From the data below, copy exactly the lines that lie between the one holding "Header_Completed : Z;" and the one holding "(** [l[i]] for the two constant lists. *)", including both, and nothing more.

Start of Block

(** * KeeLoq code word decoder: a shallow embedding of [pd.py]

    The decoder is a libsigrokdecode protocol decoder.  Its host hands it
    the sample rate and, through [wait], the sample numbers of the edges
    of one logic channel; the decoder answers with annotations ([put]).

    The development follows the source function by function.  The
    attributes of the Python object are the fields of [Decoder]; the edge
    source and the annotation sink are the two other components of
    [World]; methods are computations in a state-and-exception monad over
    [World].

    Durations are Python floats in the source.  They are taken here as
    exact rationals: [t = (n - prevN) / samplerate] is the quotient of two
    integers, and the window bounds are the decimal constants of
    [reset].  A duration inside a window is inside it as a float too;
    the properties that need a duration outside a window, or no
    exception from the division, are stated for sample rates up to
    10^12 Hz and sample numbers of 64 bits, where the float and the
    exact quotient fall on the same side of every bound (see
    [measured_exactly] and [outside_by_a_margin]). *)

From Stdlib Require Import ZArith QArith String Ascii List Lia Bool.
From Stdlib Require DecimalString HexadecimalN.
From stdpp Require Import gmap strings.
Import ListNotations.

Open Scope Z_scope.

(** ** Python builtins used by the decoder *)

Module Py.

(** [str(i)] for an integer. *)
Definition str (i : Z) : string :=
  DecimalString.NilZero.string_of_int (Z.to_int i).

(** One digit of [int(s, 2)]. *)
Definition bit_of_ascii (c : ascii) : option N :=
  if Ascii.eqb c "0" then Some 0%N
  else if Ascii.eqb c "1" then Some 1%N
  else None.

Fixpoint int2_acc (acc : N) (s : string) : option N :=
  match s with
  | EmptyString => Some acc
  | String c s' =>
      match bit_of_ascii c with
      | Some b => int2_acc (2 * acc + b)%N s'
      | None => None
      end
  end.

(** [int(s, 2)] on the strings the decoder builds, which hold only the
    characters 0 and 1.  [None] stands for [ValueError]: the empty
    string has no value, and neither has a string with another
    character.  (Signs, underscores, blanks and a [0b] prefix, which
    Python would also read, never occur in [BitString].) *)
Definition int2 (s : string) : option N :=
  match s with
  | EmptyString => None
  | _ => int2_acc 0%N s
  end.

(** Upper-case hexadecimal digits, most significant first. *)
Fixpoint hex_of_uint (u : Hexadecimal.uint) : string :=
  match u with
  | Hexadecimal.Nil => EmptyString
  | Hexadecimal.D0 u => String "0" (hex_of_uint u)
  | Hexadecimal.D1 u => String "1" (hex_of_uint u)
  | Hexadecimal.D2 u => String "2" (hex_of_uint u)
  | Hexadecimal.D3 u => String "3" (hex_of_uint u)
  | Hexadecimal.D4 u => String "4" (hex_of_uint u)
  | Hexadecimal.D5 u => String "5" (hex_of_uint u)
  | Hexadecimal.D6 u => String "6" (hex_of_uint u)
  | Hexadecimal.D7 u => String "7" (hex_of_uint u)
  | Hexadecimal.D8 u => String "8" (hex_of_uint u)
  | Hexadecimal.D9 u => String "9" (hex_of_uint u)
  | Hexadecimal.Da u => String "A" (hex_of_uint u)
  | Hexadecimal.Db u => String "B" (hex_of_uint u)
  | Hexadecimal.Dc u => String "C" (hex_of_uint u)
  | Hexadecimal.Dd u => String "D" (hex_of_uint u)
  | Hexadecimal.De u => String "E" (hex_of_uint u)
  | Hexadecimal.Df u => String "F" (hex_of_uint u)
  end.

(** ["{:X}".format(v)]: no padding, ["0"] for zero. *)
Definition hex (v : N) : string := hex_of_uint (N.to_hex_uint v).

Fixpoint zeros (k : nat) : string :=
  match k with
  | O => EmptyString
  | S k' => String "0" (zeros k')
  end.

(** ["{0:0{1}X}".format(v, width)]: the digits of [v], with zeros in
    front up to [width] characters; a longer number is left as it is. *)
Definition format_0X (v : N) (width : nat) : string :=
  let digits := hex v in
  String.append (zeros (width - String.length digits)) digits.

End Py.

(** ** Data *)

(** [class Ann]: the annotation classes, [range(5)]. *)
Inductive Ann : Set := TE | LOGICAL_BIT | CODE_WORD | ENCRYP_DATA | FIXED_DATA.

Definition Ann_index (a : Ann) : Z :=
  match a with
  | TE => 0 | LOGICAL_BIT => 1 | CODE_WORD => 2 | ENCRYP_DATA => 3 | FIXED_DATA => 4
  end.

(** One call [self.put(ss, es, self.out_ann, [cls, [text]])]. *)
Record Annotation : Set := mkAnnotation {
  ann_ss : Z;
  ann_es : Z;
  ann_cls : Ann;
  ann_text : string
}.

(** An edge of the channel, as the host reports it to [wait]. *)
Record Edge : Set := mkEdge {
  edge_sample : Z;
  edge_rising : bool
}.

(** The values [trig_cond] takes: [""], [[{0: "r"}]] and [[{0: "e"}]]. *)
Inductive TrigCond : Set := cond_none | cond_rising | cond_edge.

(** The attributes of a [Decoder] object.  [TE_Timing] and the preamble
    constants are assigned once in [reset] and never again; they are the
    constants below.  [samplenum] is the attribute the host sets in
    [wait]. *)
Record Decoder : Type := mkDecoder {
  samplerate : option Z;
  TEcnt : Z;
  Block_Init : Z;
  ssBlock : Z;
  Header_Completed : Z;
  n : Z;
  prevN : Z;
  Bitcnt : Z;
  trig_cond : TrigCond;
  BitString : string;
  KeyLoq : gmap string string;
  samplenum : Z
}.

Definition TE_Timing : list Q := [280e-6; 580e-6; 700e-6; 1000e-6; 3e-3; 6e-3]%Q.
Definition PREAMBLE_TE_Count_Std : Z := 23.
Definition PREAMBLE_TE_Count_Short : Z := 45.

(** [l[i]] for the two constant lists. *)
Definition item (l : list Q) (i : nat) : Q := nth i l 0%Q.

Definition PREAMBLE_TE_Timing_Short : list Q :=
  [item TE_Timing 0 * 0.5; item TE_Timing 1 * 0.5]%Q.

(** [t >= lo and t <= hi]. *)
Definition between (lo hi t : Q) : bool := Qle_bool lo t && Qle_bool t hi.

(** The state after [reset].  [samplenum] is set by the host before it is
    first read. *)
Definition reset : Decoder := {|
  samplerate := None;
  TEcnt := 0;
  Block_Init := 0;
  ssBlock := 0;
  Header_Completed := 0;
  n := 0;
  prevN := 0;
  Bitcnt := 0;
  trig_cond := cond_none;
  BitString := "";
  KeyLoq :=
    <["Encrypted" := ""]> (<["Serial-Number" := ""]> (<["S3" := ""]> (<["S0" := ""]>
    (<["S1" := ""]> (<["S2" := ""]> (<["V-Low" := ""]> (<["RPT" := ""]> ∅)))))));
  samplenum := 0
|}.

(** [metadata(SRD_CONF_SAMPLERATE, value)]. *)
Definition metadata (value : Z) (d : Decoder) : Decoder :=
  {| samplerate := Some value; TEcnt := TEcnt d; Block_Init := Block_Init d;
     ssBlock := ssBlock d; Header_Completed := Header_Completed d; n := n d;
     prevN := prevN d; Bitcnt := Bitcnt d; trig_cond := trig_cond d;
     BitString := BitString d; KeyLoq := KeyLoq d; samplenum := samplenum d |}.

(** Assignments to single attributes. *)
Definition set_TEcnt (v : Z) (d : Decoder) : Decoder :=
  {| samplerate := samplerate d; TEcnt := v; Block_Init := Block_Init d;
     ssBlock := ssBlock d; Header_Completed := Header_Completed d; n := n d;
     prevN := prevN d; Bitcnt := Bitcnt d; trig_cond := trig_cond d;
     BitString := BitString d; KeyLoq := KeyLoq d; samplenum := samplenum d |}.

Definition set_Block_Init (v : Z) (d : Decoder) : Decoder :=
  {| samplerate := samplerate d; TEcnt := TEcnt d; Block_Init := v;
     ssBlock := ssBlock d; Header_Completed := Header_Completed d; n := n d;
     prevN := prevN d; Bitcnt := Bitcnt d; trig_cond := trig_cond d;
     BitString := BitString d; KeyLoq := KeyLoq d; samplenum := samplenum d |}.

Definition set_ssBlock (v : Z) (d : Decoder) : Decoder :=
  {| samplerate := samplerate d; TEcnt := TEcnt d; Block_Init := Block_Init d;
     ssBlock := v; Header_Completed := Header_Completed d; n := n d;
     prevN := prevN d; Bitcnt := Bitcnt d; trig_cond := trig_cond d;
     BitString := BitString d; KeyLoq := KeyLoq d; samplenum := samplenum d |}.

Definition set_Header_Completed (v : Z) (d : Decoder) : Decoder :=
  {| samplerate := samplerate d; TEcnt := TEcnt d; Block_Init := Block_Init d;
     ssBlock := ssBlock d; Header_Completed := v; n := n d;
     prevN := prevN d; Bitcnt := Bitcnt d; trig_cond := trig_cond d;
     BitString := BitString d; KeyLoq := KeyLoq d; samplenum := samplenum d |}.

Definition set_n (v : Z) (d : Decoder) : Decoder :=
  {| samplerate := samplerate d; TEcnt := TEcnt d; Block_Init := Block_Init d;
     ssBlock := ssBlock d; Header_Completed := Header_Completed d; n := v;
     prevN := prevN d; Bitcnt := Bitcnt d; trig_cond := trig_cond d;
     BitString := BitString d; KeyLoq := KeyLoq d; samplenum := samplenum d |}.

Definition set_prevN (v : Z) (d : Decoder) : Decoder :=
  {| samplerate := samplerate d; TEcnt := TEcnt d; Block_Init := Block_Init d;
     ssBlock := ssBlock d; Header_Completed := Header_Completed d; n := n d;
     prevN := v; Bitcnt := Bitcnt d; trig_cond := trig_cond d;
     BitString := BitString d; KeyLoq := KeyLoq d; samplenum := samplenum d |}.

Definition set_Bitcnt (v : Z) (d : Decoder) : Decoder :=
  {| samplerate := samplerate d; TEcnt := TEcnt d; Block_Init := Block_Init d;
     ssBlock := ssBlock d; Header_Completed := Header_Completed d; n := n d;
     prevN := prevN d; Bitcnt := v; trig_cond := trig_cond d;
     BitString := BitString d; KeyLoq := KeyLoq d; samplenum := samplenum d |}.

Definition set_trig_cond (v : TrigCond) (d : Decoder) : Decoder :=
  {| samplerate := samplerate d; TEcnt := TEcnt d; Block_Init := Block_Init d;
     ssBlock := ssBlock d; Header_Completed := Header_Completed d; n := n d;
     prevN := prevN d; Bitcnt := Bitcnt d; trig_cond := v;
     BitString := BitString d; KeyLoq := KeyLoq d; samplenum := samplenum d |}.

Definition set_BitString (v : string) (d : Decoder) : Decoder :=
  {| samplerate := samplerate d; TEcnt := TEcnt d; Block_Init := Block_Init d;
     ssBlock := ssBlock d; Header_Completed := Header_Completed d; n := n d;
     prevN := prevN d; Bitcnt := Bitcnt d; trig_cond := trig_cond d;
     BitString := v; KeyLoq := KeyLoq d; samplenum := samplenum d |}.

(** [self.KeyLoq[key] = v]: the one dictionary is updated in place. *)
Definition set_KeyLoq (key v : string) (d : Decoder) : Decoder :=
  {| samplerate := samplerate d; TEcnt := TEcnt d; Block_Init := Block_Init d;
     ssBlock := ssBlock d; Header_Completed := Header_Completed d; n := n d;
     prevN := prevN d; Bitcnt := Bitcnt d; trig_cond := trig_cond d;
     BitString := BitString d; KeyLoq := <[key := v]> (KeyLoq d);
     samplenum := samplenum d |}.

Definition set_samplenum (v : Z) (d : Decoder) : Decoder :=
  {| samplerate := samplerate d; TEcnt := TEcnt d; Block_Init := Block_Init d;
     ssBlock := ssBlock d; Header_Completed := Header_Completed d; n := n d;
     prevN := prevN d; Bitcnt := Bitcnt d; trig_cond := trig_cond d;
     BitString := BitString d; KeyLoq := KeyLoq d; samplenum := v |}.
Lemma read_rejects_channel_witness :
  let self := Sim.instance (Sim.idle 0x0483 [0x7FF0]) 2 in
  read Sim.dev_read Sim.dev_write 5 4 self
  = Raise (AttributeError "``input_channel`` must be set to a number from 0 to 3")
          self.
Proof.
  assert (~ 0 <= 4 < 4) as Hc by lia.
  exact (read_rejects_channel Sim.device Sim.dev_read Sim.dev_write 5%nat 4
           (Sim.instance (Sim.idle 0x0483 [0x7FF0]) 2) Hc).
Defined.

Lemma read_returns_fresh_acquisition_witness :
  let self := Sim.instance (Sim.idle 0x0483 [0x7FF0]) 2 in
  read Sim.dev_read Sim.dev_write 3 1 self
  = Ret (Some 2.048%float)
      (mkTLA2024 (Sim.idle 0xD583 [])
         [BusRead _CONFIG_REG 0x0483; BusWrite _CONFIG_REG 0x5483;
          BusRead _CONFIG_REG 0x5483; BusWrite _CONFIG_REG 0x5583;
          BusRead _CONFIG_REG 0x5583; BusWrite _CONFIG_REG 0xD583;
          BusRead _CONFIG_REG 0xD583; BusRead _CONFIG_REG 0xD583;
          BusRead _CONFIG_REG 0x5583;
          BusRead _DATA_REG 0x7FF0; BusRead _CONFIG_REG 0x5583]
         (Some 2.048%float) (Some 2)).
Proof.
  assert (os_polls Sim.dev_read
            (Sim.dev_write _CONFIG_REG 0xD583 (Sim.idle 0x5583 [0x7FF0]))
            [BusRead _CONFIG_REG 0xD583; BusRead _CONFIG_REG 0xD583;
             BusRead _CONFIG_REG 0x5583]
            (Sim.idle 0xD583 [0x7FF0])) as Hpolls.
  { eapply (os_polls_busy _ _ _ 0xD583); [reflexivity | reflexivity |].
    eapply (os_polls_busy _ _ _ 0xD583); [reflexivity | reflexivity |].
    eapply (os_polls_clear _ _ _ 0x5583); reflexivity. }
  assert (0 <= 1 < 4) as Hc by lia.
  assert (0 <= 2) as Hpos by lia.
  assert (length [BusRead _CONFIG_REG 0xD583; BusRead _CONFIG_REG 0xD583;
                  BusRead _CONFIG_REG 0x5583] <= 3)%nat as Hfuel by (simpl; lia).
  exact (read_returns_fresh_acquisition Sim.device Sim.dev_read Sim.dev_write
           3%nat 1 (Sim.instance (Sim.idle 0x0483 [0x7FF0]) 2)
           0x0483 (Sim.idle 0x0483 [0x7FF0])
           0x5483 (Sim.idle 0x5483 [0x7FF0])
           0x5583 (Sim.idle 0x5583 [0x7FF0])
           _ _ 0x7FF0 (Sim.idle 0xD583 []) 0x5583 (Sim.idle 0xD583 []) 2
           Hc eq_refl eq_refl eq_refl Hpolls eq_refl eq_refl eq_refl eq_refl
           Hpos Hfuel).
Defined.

End of Block

Solution to the problem:
  Header_Completed : Z;
  n : Z;
  prevN : Z;
  Bitcnt : Z;
  trig_cond : TrigCond;
  BitString : string;
  KeyLoq : gmap string string;
  samplenum : Z
}.

Definition TE_Timing : list Q := [280e-6; 580e-6; 700e-6; 1000e-6; 3e-3; 6e-3]%Q.
Definition PREAMBLE_TE_Count_Std : Z := 23.
Definition PREAMBLE_TE_Count_Short : Z := 45.

(** [l[i]] for the two constant lists. *)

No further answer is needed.